Peter Corris


Beware of the Dog

1

Dan Sanderson cleared his throat, ‘Ladies and gentlemen,’ he said. ‘I’d like you to meet Mr Cliff Hardy, who has been a private enquiry agent for…’

‘Longer than some of you have been alive,’ I said.

It got a laugh, but it was true. Some of the bright young faces looking at me didn’t have twenty years on them and that was how long I’d been in the business. We were gathered in a room in the Petersham College of TAFE where I was doing a guest lecturer spot in the Commercial Agents and Private Enquiry Agents course. When I got my licence it was different. All you needed were some solid citizens to vouch for you and an insurance company to give you the appropriate cover. As a former army officer and investigator for an insurance company, I had no trouble qualifying. Now, you have to do a course in small business practice, legal principles and other things. I’m not sure I could pass it. Dan showed me the text books-very thick and not at all racy. But I didn’t have to pass it. Instead, I was on the instructing end.

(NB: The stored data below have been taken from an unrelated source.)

(** Both counts stay far below the width of a [usize]. *)
Lemma counts_small G Γ m :
  Inv G Γ m →
  Z.of_nat (size (live G) + size (cloning G)) ≤ 2 * (limit + 2) ∧
  Z.of_nat (size (holding G) + size (cloned G)) ≤ 2 * (limit + 2).
Proof using Hok.
  intros HI. pose proof (mi_glob _ _ _ _ _ HI) as HG.
  pose proof (mi_len _ _ _ _ _ HI). pose proof (returns_in_le Γ). pose proof (mi_calls _ _ _ _ _ HI).
  pose proof (go_live _ _ _ _ HG). pose proof (go_cloning _ _ _ _ HG). pose proof (go_cloned _ _ _ _ HG).
  assert (∀ X, X ⊆ holding G → (size X ≤ length Γ)%nat) as Hle.
  { intros X HX. apply size_below. intros j Hj. apply (go_holding _ _ _ _ HG). set_solver. }
  pose proof (Hle (live G) ltac:(done)). pose proof (Hle (cloning G) ltac:(set_solver)).
  pose proof (Hle (holding G) ltac:(done)). pose proof (Hle (cloned G) ltac:(set_solver)). lia.
Qed.

Section cloning.
Context (G : glob T) (Γ : list entry) (m : mem T) (i : tid) (g : ghost T) (V : tview).
Context (tr : list (call T * event T)) (c : option (call T)) (h : gmap nat msg) (t : nat) (x : msg) (f : Z).
Hypothesis HI : Inv G Γ m.
Hypothesis Hi : Γ !! i = Some (Ent g V tr c).
Hypothesis Hrx : i ≠ rx.
Hypothesis Hph : gphase g = Open.
Hypothesis Ht : h !! t = Some x.
Hypothesis Hn : h !! S t = None.
Hypothesis Hf : f = wrap (mval x + 1).
Hypothesis Hlim : 2 * (limit + 2) < usize_max.

Lemma clone_count_inv :
  gclone g = NoClone → hist m !! senders sh = Some h →
  let V1 := read_view (senders sh) t Relaxed x V in
  Inv (set_cloning ({[i]} ∪ cloning G) G)
    (<[i := Ent (with_clone Counted g) (write_view (senders sh) (S t) V1) tr c]> Γ)
    (add_msg (senders sh) (S t) (Msg f (vjoin (mview x) (released (senders sh) (S t) Relaxed V1))) m).
Proof using Hok HI Hi Hrx Hph Ht Hn Hf Hlim.
  intros Hcl Hh V1. destruct (open_sender sh Hok _ _ _ _ _ _ _ _ _ HI Hi Hrx Hph) as (HM & Hli & Hfr & Hfd & Hlen).
  destruct (sender_entry sh _ _ _ _ _ _ _ _ _ HI Hi Hrx) as (Hc & Hs & Hl).
  pose proof (mi_glob _ _ _ _ _ HI) as HG. destruct (counts_small _ _ _ HI) as [Hsmall _].
  destruct (read_view_grows (senders sh) t Relaxed x V) as [Hg1 Hg2]. fold V1 in Hg1, Hg2.
  destruct (write_view_grows (senders sh) (S t) V1) as [Hg3 Hg4].
  set (V' := write_view _ _ V1) in *. set (m' := add_msg _ _ _ m).
  assert (Hsame : ∀ l, l ≠ senders sh → hist m' !! l = hist m !! l) by (intros; by apply hist_add_other).
  assert (i ∉ cloning G) as Hic by (intros Hin%(lc_cloning _ _ _ _ _ Hc); done).
  pose proof (size_add _ _ Hic) as Hsz.
  assert (hist m' !! head sh = hist m !! head sh) as Hhd by (by apply Hsame).
  eapply step_inv; [exact HI|exact Hi|evolve; [apply tk_same|set_solver]|..].
  - destruct HG. split; simpl; block_there; try done; [set_solver..|]. intros _.
    apply (mem_ok_counts G _ m m'); try done.
    + intros l Hl1 _. by apply Hsame.
    + destruct (mo_senders _ _ _ HM) as (h' & Hh' & n & y & Hd & Hy & Hv & Hcov & Hz). rewrite Hh in Hh'. injection Hh' as <-.
      pose proof (chain_last _ _ _ _ Hd Ht Hn) as ->. rewrite Ht in Hy. injection Hy as <-.
      pose proof (size_remove _ _ Hli).
      eexists. split; [by apply hist_add_same|]. exists (S n). eexists. rewrite lookup_insert_eq.
      split_and!; [by apply chain_next|done|..]; simpl.
      * rewrite Hf, Hv, wrap_small; [lia|]. unfold is_usize, usize_max in *. lia.
      * intros q tk Hq Hnot. eapply covered_mono; [by apply (Hcov _ _ Hq)|apply vle_join_l].
      * intros t' y [[<- <-]|[_ Hy']]%lookup_insert_Some Hzero; [done|].
        pose proof (Hz _ _ Hy' Hzero) as ->. rewrite Ht in Hy'. injection Hy' as <-. lia.
    + eapply (has_same sh Hok); [by apply Hsame| |exact (mo_strong _ _ _ HM)].
      intros h0. exact (strong_ok_head sh Hok G m m' h0 Hhd).
  - assert (vle (cur V) (cur V') ∧ vle (acq V) (acq V')) as [Hg5 Hg6] by (split; by etrans).
    apply sender_local; [done| | |done].
    + destruct (common_grown sh Hok _ m m' _ _ _ _ _ V' c tr Hhd Hg5 Hg6 Hc) as [].
      simpl in *. rewrite Hph, Hcl in *. split; simpl; try done; try (intros; congruence); set_solver.
    + destruct (sender_grown sh Hok _ _ _ _ _ _ V' c tr Hg5 Hs). by split.
Qed.
(** The round of the slot at the head. *)
Lemma safe_load_round g (Q : Z → ghost T → Prop) :
  gphase g = Open →
  (Z.of_nat (p g) < usize_max → Q (round_of sh (Z.of_nat (p g))) (with_ready true g)) →
  (∀ z, z ≠ round_of sh (Z.of_nat (p g)) → Q z (with_done (gdone g || gknow g) g)) →
  safe (load (rnd sh (p g)) Acquire) g Q.
Proof using Hok Hi.
  intros Hph Hyes Hno. apply safe_prot; [done..|by rewrite Hph|]. intros G Γ m V HI He HM t b. rewrite Hi in He.
  destruct (mo_round _ _ _ HM (sl sh (p g)) (sl_lt sh Hok _)) as (h & Hh & _). fold (rnd sh (p g)) in Hh.
  unfold load. simpl. rewrite Hh. destruct (h !! t) as [x|] eqn:Hx; [|done].
  destruct (Nat.leb_spec (vw (cur V) (rnd sh (p g))) t); [|done].
  split; [done|]. intros p' V' m' [= <- <- <-]. rewrite Hi.
  destruct (load_round_inv sh Hok limit G Γ m g V tr (Some c) h t x HI He Hph Hh Hx ltac:(done)) as [_ HI'].
  destruct (decide _) as [Heq|Hne].
  - destruct HI' as [Hlt HI']. eexists _, _. split; [exact HI'|]; open_kept. rewrite Heq. apply safe_ret. by apply Hyes.
  - eexists _, _. split; [exact HI'|]; open_kept. apply safe_ret. by apply Hno.
Qed.

Lemma safe_load_senders g (Q : Z → ghost T → Prop) :
  gphase g = Open → (∀ z, Q z (with_know (gknow g || (z =? 0)) g)) →
  safe (load (senders sh) Acquire) g Q.
Proof using Hok Hi.
  intros Hph HQ. apply safe_prot; [done..|by rewrite Hph|]. intros G Γ m V HI He HM t b. rewrite Hi in He.
  destruct (mo_senders _ _ _ HM) as (h & Hh & _). unfold load. simpl. rewrite Hh.
  destruct (h !! t) as [x|] eqn:Hx; [|done]. case_match; [|done].
  split; [done|]. intros p' V' m' [= <- <- <-]. rewrite Hi. eexists _, _.
  split; [by apply (load_senders_inv sh Hok limit G Γ m g V tr (Some c) h t x)|]; open_kept. apply safe_ret, HQ.
Qed.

I talked for about forty minutes, giving them the spiel Glen Withers and I had worked out. I told them about the unwritten rules of confidentiality, the necessity for good relations with the police force, the advisability of having a friend in a newspaper office and various other short cuts to success. I told jokes, like the one about the client who had failed his driver’s licence test ten times and was convinced there was a conspiracy against him. I’d taken him seriously for a time. Then I’d stuck some L-plates on my car and had him take me for a drive. End of case. And I told them about some sad ones, like the man who was sure that he was the father of his younger brother.

‘The main thing to remember,’ I said in the wind-up, ‘is that, as a PEA, you are at the end of a long line. People have been let down by the law, their families, their friends and all the authorities listed in the phone book. Often, you are a last resort. That’s either an opportunity to exploit them, a reason to dismiss them or a challenge. The choice is up to you.’